Last week, reports surfaced related to the sinking of a Vietnamese vessel near the South China Sea. The development spotlighted longstanding tensions that continue to simmer between China and Vietnam with respect to the South China Sea and the old, evolving dynamics of the flashpoint that continue to be important to watch even amid the global coronavirus pandemic.
As I have observed previously, even amid COVID-19 which has impacted countries across the Asia-Pacific, it continues to be important to monitor some of Asia’s key flashpoints including the South China Sea. Despite an illusion of calm with respect to the South China Sea, we have nonetheless seen continued tensions over the past year, including between Beijing and Hanoi which remain the two most capable claimants in a series of complex disputes.
Late last week, we saw a case in point of this with another incident in the South China Sea between China and Vietnam. The incident, involving a Vietnamese fishing vessel and a Chinese maritime surveillance vessel, saw the Vietnamese vessel being sunk and a flurry of comments in response by both sides, with Vietnam protesting the ramming and sinking of the vessel and China claiming that the boat had illegally entered the area, refused to leave, and then collided with a Chinese vessel after making dangerous maneuvers.
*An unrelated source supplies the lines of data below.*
(** The download buttons and the previews in the log of a run on an
    upload with the button pressed. *)
Lemma main_downloads (uploaded_file : file) :
  List.filter is_download
    (snd (main name unicode_lower docx_Document PyPDF2_PdfReader
            ChatCompletion_create json_loads float_repr isprintable
            other_exception_text (Some uploaded_file) true []))
  = match fst (run (extract_text unicode_lower docx_Document PyPDF2_PdfReader
                      uploaded_file
                      (snd (PosixPath.splitext (name uploaded_file))))) with
    | Ok raw_text =>
        match fst (run (extract_details_with_gpt ChatCompletion_create
                          json_loads (clean_text raw_text))) with
        | Ok details =>
            match create_pretty_excel float_repr isprintable details with
            | Ok excel_data => [StDownloadButton (download_of excel_data)]
            | Raise _ => []
            end
        | Raise _ => []
        end
    | Raise _ => []
    end.
Proof.
  rewrite main_run, process_run.
  destruct (run (extract_text _ _ _ _ _)) as [[raw_text|e] events1]; cbn [fst].
  - destruct (run (extract_details_with_gpt _ _ _)) as [[details|e] events2];
      cbn [fst].
    + destruct (create_pretty_excel float_repr isprintable details)
        as [excel_data|e]; cbn [snd];
        rewrite !List.filter_app, ShellLogs.no_download_text_spinner,
          ShellLogs.no_download_details_spinner; reflexivity.
    + cbn [snd].
      rewrite !List.filter_app, ShellLogs.no_download_text_spinner,
        ShellLogs.no_download_details_spinner. reflexivity.
  - cbn [snd].
    rewrite !List.filter_app, ShellLogs.no_download_text_spinner. reflexivity.
Qed.

Lemma main_preview (uploaded_file : file) (raw_text : str) (details : value) :
  fst (run (extract_text unicode_lower docx_Document PyPDF2_PdfReader
              uploaded_file (snd (PosixPath.splitext (name uploaded_file)))))
  = Ok raw_text ->
  fst (run (extract_details_with_gpt ChatCompletion_create json_loads
              (clean_text raw_text))) = Ok details ->
  In (StJson details)
    (snd (main name unicode_lower docx_Document PyPDF2_PdfReader
            ChatCompletion_create json_loads float_repr isprintable
            other_exception_text (Some uploaded_file) true []))
  /\ In (StSuccess (lit "Extraction complete! Here are the details:"))
       (snd (main name unicode_lower docx_Document PyPDF2_PdfReader
               ChatCompletion_create json_loads float_repr isprintable
               other_exception_text (Some uploaded_file) true [])).
Proof.
  intros HE HD. rewrite main_run, process_run.
  destruct (run (extract_text _ _ _ _ _)) as [[raw|e] events1];
    cbn [fst] in HE; [|discriminate HE]. injection HE as ->.
  destruct (run (extract_details_with_gpt _ _ _)) as [[det|e] events2];
    cbn [fst] in HD; [|discriminate HD]. injection HD as ->.
  destruct (create_pretty_excel float_repr isprintable details)
    as [excel_data|e]; cbn [snd]; rewrite !in_app_iff; unfold preview;
    split.
  - right. right. right. left. right. left. reflexivity.
  - right. right. right. left. left. reflexivity.
  - left. right. right. right. left. right. left. reflexivity.
  - left. right. right. right. left. left. reflexivity.
Qed.

(** X24. The download [main] offers is the rendering of the record it
    has shown. If the download button is in the log, then the text of
    the upload was extracted, the client returned a record from the
    normalized text, that record is the one given to [st.json], and the
    data of the button is what [create_pretty_excel] returned for it,
    under the fixed label, file name and MIME type. Conversely, when the
    three stages succeed the button is offered. *)
Theorem download_is_rendering_of_preview (uploaded_file : file) :
  let file_extension := snd (PosixPath.splitext (name uploaded_file)) in
  let log :=
    snd (main name unicode_lower docx_Document PyPDF2_PdfReader
           ChatCompletion_create json_loads float_repr isprintable
           other_exception_text (Some uploaded_file) true []) in
  forall d,
    In (StDownloadButton d) log
    <-> exists raw_text details excel_data,
          fst (run (extract_text unicode_lower docx_Document PyPDF2_PdfReader
                      uploaded_file file_extension)) = Ok raw_text
          /\ fst (run (extract_details_with_gpt ChatCompletion_create
                         json_loads (clean_text raw_text))) = Ok details
          /\ create_pretty_excel float_repr isprintable details = Ok excel_data
          /\ In (StJson details) log
          /\ d = download_of excel_data.
Proof.
  cbv zeta. intros d. split.
  - intros H.
    assert (Hf : In (StDownloadButton d)
                   (List.filter is_download
                      (snd (main name unicode_lower docx_Document
                              PyPDF2_PdfReader ChatCompletion_create json_loads
                              float_repr isprintable other_exception_text
                              (Some uploaded_file) true []))))
      by (apply List.filter_In; split; [exact H | reflexivity]).
    rewrite main_downloads in Hf.
    destruct (fst (run (extract_text _ _ _ _ _))) as [raw_text|e] eqn:HE;
      [|destruct Hf].
    destruct (fst (run (extract_details_with_gpt _ _ _))) as [details|e] eqn:HD;
      [|destruct Hf].
    destruct (create_pretty_excel float_repr isprintable details)
      as [excel_data|e] eqn:HR; [|destruct Hf].
    destruct Hf as [Hf|[]]. injection Hf as <-.
    exists raw_text, details, excel_data.
    split; [reflexivity|]. split; [exact HD|]. split; [exact HR|].
    split; [|reflexivity].
    apply (main_preview uploaded_file raw_text details HE HD).
  - intros (raw_text & details & excel_data & HE & HD & HR & _ & ->).
    apply (proj1 (List.filter_In is_download _ _)).
    rewrite main_downloads, HE, HD, HR. left. reflexivity.
Qed.
(** * Arabycia: the orchestration class [Arabica] of [Arabycia.py]

    The class calls external collaborators (morphological analyzer, stemmer,
    transliteration table, sentence segmenter) and reshapes what they return.
    The collaborators are parameters of the development; the methods of the
    class are embedded statement by statement in a small state-and-exception
    monad over the attributes the class reads and writes. [tokenization],
    [stemming], [lemmatization] and [segmentation] hand their argument to a
    collaborator and touch no attribute; they are left out. *)

From Stdlib Require Import ZArith NArith Ascii String.
From stdpp Require Import base option list gmap.

Local Open Scope nat_scope.

(** ** Python values *)

(** A Python [str] is a sequence of Unicode code points. *)
Abbreviation pystr := (list N).

(** The source file is UTF-8 ([# -*- coding: utf-8 -*-]); [py] reads a literal
    of the source the way Python does, decoding its bytes to code points. *)
Definition cont (a : ascii) : N := N.land (N_of_ascii a) 63.

Fixpoint utf8_decode (bs : list ascii) : pystr :=
  match bs with
  | [] => []
  | a :: bs1 =>
    let n := N_of_ascii a in
    if (n <? 128)%N then n :: utf8_decode bs1
    else if (n <? 224)%N then
      match bs1 with
      | b :: bs2 => (N.land n 31 * 64 + cont b)%N :: utf8_decode bs2
      | _ => [n]
      end
    else if (n <? 240)%N then
      match bs1 with
      | b :: c :: bs3 =>
        (N.land n 15 * 4096 + cont b * 64 + cont c)%N :: utf8_decode bs3
      | _ => [n]
      end
    else
      match bs1 with
      | b :: c :: d :: bs4 =>
        (N.land n 7 * 262144 + cont b * 4096 + cont c * 64 + cont d)%N
          :: utf8_decode bs4
      | _ => [n]
      end
  end.

Definition py (s : string) : pystr := utf8_decode (list_ascii_of_string s).

(** The exceptions the embedded statements can raise, the spec's [InputError]
    (which no statement of the source raises), and [OSError] for the file
    system. *)
Inductive exn : Set :=
  | ValueError | KeyError | IndexError | TypeError | InputError | OSError.

#[global] Instance exn_eq_dec : EqDecision exn.
Proof. solve_decision. Defined.

Inductive result (A : Type) : Type :=
  | Return (a : A)
  | Raise (e : exn).
Arguments Return {A} a.
Arguments Raise {A} e.

(** A subscript: an [int] or a [str]. *)
Inductive subscript : Type :=
  | KInt (z : Z)
  | KStr (s : pystr).

(** [l[k]] on a list: negative indices count from the end, anything outside
    the list raises [IndexError], a [str] subscript raises [TypeError]. *)
Definition list_getitem {A} (l : list A) (k : subscript) : result A :=
  match k with
  | KInt z =>
    let i := if (z <? 0)%Z then (z + Z.of_nat (length l))%Z else z in
    if (i <? 0)%Z then Raise IndexError
    else match l !! Z.to_nat i with
         | Some x => Return x
         | None => Raise IndexError
         end
  | KStr _ => Raise TypeError
  end.

(** [s[k]] on a [str]: a [str] of length one. *)
Definition str_getitem (s : pystr) (k : subscript) : result pystr :=
  match list_getitem s k with
  | Return c => Return [c]
  | Raise e => Raise e
  end.

(** A candidate solution of the analyzer: a [dict] whose keys and values are
    [str]. *)
Abbreviation candidate := (gmap pystr pystr).

(** [d[k]] on such a dict: an absent key raises [KeyError]; an [int] is never
    among its keys. *)
Definition dict_getitem (d : candidate) (k : subscript) : result pystr :=
  match k with
  | KStr s => match d !! s with
              | Some v => Return v
              | None => Raise KeyError
              end
  | KInt _ => Raise KeyError
  end.

(** [d.items()]. Python yields the items in insertion order, the map in its
    own; the keys are distinct either way, which is all the loop of
    [data_process] depends on ([items_fold]). *)
Definition items (d : candidate) : list (pystr * pystr) := map_to_list d.

(** [range(a, b)] *)
Definition range (a b : nat) : list nat := seq a (b - a).

(** [a, b = l]: the right-hand side must hold exactly two items. *)
Definition unpack2 {A} (l : list A) : result (A * A) :=
  match l with
  | [a; b] => Return (a, b)
  | _ => Raise ValueError
  end.

(** [len(set(l))] *)
Definition len_set (l : list pystr) : nat :=
  size (list_to_set l : gset pystr).

(** ** Records *)

(** The dict literal of [data_process]. *)
Module Processed.
Record t : Type := mk {
  transl : pystr;
  arabic : pystr;
  solution : list pystr;
  pos : list pystr;
  gloss : list pystr
}.
End Processed.

(** The dict literal of [extract_data]. *)
Module Extracted.
Record t : Type := mk {
  arabic : pystr;
  transl : pystr;
  root : pystr;
  root_transl : pystr;
  candidates : list pystr
}.
End Extracted.

(** ** Collaborators *)

(** [pyaramorph.Analyzer().analyze_text] returns a pair: for each token the
    list of its candidate solutions, and a list of raw candidate strings.
    The text handed to it is [self.raw_data], which may be [None]. *)
Record collaborators : Type := {
  analyzer_analyze_text :
    option pystr -> result (list (list candidate) * list pystr);
  stemmer_stem : pystr -> pystr;
  uni2buck : pystr -> pystr;
  buck2uni : pystr -> pystr;
  segmenter_tokenize : pystr -> list pystr;
  open_read : pystr -> result pystr
}.
Lemma down_unit_is_atomic_witness :
  exists r w',
    run_migration_down demo_exec no_commit demo_fs_abc "002_b.sql"
      (demo_world (Some ["001_a.sql"; "002_b.sql"])) = (r, w') /\
    r = Return tt /\
    committed w' = mkDb (Some ["001_a.sql"]) ["drop b;"].
Proof.
  set (w := demo_world (Some ["001_a.sql"; "002_b.sql"])).
  set (res := run_migration_down demo_exec no_commit demo_fs_abc "002_b.sql" w).
  assert (res = (fst res, snd res)) as H by (vm_compute; reflexivity).
  exists (fst res), (snd res). split; [exact H|].
  destruct (@down_unit_is_atomic _ _ demo_exec no_commit demo_fs_abc "002_b.sql" w _ _ H)
    as [(Hr & _)|(Hc & _)].
  - split; [exact Hr | reflexivity].
  - vm_compute in Hc. discriminate Hc.
Defined.

Lemma up_then_down_restores_ledger_witness :
  exists w1 w2,
    run_migration_up demo_exec no_commit demo_fs_abc "002_b.sql"
      (demo_world (Some ["001_a.sql"])) = (Return tt, w1) /\
    run_migration_down demo_exec no_commit demo_fs_abc "002_b.sql" w1 = (Return tt, w2) /\
    table (committed w2) = Some ["001_a.sql"].
Proof.
  set (w := demo_world (Some ["001_a.sql"])).
  set (w1 := snd (run_migration_up demo_exec no_commit demo_fs_abc "002_b.sql" w)).
  set (w2 := snd (run_migration_down demo_exec no_commit demo_fs_abc "002_b.sql" w1)).
  assert (run_migration_up demo_exec no_commit demo_fs_abc "002_b.sql" w = (Return tt, w1))
    as Hu by (vm_compute; reflexivity).
  assert (run_migration_down demo_exec no_commit demo_fs_abc "002_b.sql" w1 = (Return tt, w2))
    as Hd by (vm_compute; reflexivity).
  exists w1, w2. split; [exact Hu|]. split; [exact Hd|].
  exact (@up_then_down_restores_ledger _ _ demo_exec no_commit demo_fs_abc "002_b.sql"
           w w1 w2 Hu Hd eq_refl).
Defined.

Lemma rollback_with_empty_ledger_witness :
  migrate_down demo_exec no_commit demo_fs (demo_world None)
  = (Return tt, mkWorld (mkDb (Some []) []) None [MsgNoRollback]) /\
  migrate_reset demo_exec no_commit demo_fs (demo_world None)
  = (Return tt, mkWorld (mkDb (Some []) []) None [MsgNoRollback]).
Proof.
  exact (@rollback_with_empty_ledger _ _ demo_exec no_commit demo_fs (demo_world None)
           eq_refl).
Defined.
(** * finance_agent: list view, insights gate, balance card, backend contract

    A shallow embedding of the React components under [frontend/src]
    ([App], [ExpenseList] and [Login] in App.jsx, [Dashboard.jsx],
    [AIInsights.jsx] and its chat revision) and of the part of the backend
    contract the summary rests on (aggregation and obfuscation), with the
    properties the specification states about them and further properties
    of the components.

    JavaScript numbers are IEEE doubles ([PrimFloat.float]); the time value
    of a [Date] is an integer, [None] for an Invalid Date; a string is the
    sequence of bytes of its UTF-8 encoding; JSON [null] is [None].  What
    the components take from the platform ([new Date], date-fns,
    [toLowerCase], [trim], [Array.prototype.sort]) enters as a parameter or
    through the contract ECMAScript gives it.  The backend, whose code is
    not part of the sources, is modelled with exact rationals. *)

From Stdlib Require Import ZArith QArith Qfield Lqa List String Ascii Bool Lia.
From Stdlib Require Import Permutation Sorted.
From Stdlib Require Import Floats DecimalString.
Import ListNotations.

Local Open Scope string_scope.
Local Open Scope Z_scope.

(* ===================================================================== *)
(** * Part I: definitions *)
(* ===================================================================== *)

(** ** The JavaScript operations the components use *)

Module JS.

(** [s.startsWith(t)]. *)
Fixpoint startsWith (s t : string) : bool :=
  match t, s with
  | EmptyString, _ => true
  | String _ _, EmptyString => false
  | String b t', String a s' => Ascii.eqb a b && startsWith s' t'
  end.

(** [s.includes(t)]: [t] occurs in [s] at some position. *)
Fixpoint includes (s t : string) : bool :=
  startsWith s t ||
  match s with
  | EmptyString => false
  | String _ s' => includes s' t
  end.

(** [s.includes(c)] for one character. *)
Fixpoint hasChar (c : ascii) (s : string) : bool :=
  match s with
  | EmptyString => false
  | String a s' => Ascii.eqb a c || hasChar c s'
  end.
(** The limiter after a commit that returned at [t2], in a world [w3]
    whose history has that commit on top of those of [w]. *)
Lemma rate_limit_limited cfg w0 loc w t2 w3 :
  let M := MAX_UPDATES_PER_SECOND cfg in
  limited M w0 loc w ->
  now w <= t2 -> now w3 = t2 ->
  commits (history w3) = t2 :: commits (history w) ->
  exists loc' w',
    rate_limit cfg t2 loc w3 = Ok loc' w' /\ limited M w0 loc' w'.
Proof.
  intros M (H1 & H2 & H3 & H4 & H5 & H6 & H7) Hle Hn3 Hcs.
  assert (Hin : forall s (w' : World),
            commits (history w') = commits (history w3) ->
            commits_in s w'
            = (if (s * TICKS <=? t2) && (t2 <? (s + 1) * TICKS)
               then 1 else 0) + commits_in s w).
  { intros s w' E. unfold commits_in. rewrite E, Hcs. apply tally_cons. }
  assert (Ht2 : 0 <= t2) by lia.
  pose proof (proj1 (py_int_second t2 (py_int t2) Ht2) eq_refl) as Hs2.
  assert (Hs2' : py_int (t2 + TICKS) = py_int t2 + 1).
  { apply py_int_second; [pose proof TICKS_pos; lia|]. lia. }
  set (s2 := py_int t2) in *.
  unfold rate_limit. cbv zeta. fold s2. fold M.
  unfold within_budget, second_budget in *.
  destruct (s2 =? lastSecond loc) eqn:Esec; cbn [negb].
  - (* another commit in the second of the last one *)
    apply Z.eqb_eq in Esec.
    assert (HU : updates loc + 1 <= Z.max 1 M).
    { destruct (Z_lt_le_dec (updates loc) 1) as [|HU1]; [lia|].
      destruct (Z_lt_le_dec (updates loc) M) as [|HUM]; [lia|].
      specialize (H4 HU1 HUM). lia. }
    assert (Hgoal : forall w' : World,
              commits (history w') = commits (history w3) ->
              t2 <= now w' ->
              (M <= updates loc + 1 -> (s2 + 1) * TICKS <= now w') ->
              limited M w0
                {| updates := updates loc + 1; lastSecond := lastSecond loc;
                   dataWritten := dataWritten loc |} w').
    { intros w' E Hn' Hslept. unfold limited, within_budget, second_budget.
      cbn [updates lastSecond]. rewrite <- Esec in *.
      conjs; try lia.
      - intros s Hs. rewrite (Hin s w' E).
        destruct ((s * TICKS <=? t2) && (t2 <? (s + 1) * TICKS)) eqn:Eb;
          [unfold TICKS in *; lia|].
        rewrite <- H5 by lia. lia.
      - rewrite (Hin s2 w' E).
        destruct ((s2 * TICKS <=? t2) && (t2 <? (s2 + 1) * TICKS)) eqn:Eb;
          lia.
      - intros s. rewrite (Hin s w' E).
        destruct ((s * TICKS <=? t2) && (t2 <? (s + 1) * TICKS)) eqn:Eb.
        + assert (s = s2) by (unfold TICKS in *; lia). subst s.
          lia.
        + specialize (H7 s). lia. }
    unfold bind, when.
    destruct (M <=? updates loc + 1) eqn:EM.
    + eexists _, _. split; [reflexivity|]. apply Hgoal.
      * reflexivity.
      * cbn. pose proof (sleep_to_next_second t2). lia.
      * intros _. cbn. rewrite Hn3, Hs2'. lia.
    + eexists _, _. split; [reflexivity|]. apply Hgoal.
      * reflexivity.
      * lia.
      * intros. lia.
  - (* the first commit of a new second *)
    apply Z.eqb_neq in Esec.
    assert (Hlater : lastSecond loc < s2) by (unfold TICKS in *; lia).
    eexists _, _. split; [reflexivity|].
    unfold limited, within_budget, second_budget. cbn [updates lastSecond].
    conjs; try lia.
    + intros s Hs. rewrite (Hin s w3 eq_refl).
      destruct ((s * TICKS <=? t2) && (t2 <? (s + 1) * TICKS)) eqn:Eb;
        [unfold TICKS in *; lia|].
      rewrite <- H5 by lia. lia.
    + rewrite (Hin s2 w3 eq_refl). rewrite <- (H5 s2 Hlater).
      destruct ((s2 * TICKS <=? t2) && (t2 <? (s2 + 1) * TICKS)) eqn:Eb;
        lia.
    + intros s. rewrite (Hin s w3 eq_refl).
      destruct ((s * TICKS <=? t2) && (t2 <? (s + 1) * TICKS)) eqn:Eb.
      * assert (s = s2) by (unfold TICKS in *; lia). subst s.
        rewrite <- (H5 s2 Hlater). lia.
      * specialize (H7 s). lia.
Qed.

(** Brings in that every clock advance in the goal is not negative. *)
Ltac ticks :=
  repeat match goal with
         | |- context [next_tick ?x] =>
             lazymatch goal with
             | H : 0 <= next_tick x |- _ => fail
             | _ => pose proof (next_tick_nonneg x)
             end
         end.

Lemma commit_limited cfg w0 u loc w :
  limited (MAX_UPDATES_PER_SECOND cfg) w0 loc w ->
  exists loc' w',
    commit cfg u loc w = Ok loc' w'
    /\ limited (MAX_UPDATES_PER_SECOND cfg) w0 loc' w'.
Proof.
  intros Hlim. unfold commit. cbv zeta.
  unfold bind at 1. cbn [time_time].
  unfold bind at 1. cbn [whisper_update_many].
  destruct (hd true (update_io (tick w))).
  - unfold bind at 1. cbn [time_time].
    unfold bind at 1. cbn [emit].
    unfold bind at 1. cbn [increment_committedPoints].
    unfold bind at 1. cbn [append_updateTimes].
    unfold bind at 1.
    match goal with |- context [when ?c ?m ?x] =>
      set (w2 := x); set (lg := when c m) end.
    assert (Hlog : exists w3, lg w2 = Ok tt w3
                     /\ now w3 = now w2 /\ history w3 = history w2).
    { unfold lg, when. destruct (LOG_UPDATES cfg); eexists;
        (split; [reflexivity|]); cbn; auto. }
    destruct Hlog as (w3 & -> & Hn3 & Hh3).
    apply (rate_limit_limited cfg w0 loc w _ w3 Hlim).
    + cbn [now tick set_clock set_now set_update_io]. ticks. lia.
    + rewrite Hn3. reflexivity.
    + rewrite Hh3. reflexivity.
  - unfold bind. cbn. eexists _, _. split; [reflexivity|].
    eapply limited_unhurried; [|exact Hlim].
    unfold unhurried. cbn. split; [reflexivity|]. ticks. lia.
Qed.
Irrespective of the specifics in the incident itself, the development speaks to the continued risk of tensions in the South China Sea even as countries tackle COVID-19. Despite notable calls for the temporary suspension of conflict or tensions to deal with the pandemic, in the maritime realm and spheres such as the South China Sea, there has been no sign of any sort of ceasefire and the risk of either inadvertent miscalculations or deliberate provocations remains high. Indeed, the dynamics related to the sinking of the Vietnamese vessel is similar to previous instances we have seen as well – including the cancellation of meetings, the disruption of resource exploration activities, and the harassment of fishing vessels – despite clear evidence that these developments run against previous mechanisms both sides have reached to manage maritime tensions and wider documents such as the Declaration on the Conduct of Parties in the South China Sea.
More specifically, the incident will only reinforce anxieties that, contrary to any sort of strategic pause to China’s maritime assertiveness, Beijing continues to see little contradiction between expressing solidarity with neighboring states regarding COVID-19 while also continuing to incrementally advance its claims in the South China Sea. This complicates the already difficult challenge Southeast Asian states claimants face in dealing with COVID-19 while also continuing to manage a full range of internal and external security challenges – of which their claims in the South China Sea is only one, as Beijing’s willingness to advance its own interests in this regard remains clear and its capabilities only grow.
To be sure, it is important to keep in mind that the South China Sea is only one of several issues that claimant states are contending with, and that, even within the Vietnam-China relationship, the dynamics of management of the issue often proceed amid the wider evolution of ties and more behind closed doors than in the headlines. Furthermore, in addition to occasional incidents, it will also be key to observe the progress with respect to other broader developments, whether it be actions that individual claimants or interested parties are taking with respect to their own South China Sea approaches or the pursuit of an elusive code of conduct. Nonetheless, the incident during the past week serves as a tangible reminder that the dynamics of the flashpoint continue to find a way to surface in the headlines even amid COVID-19.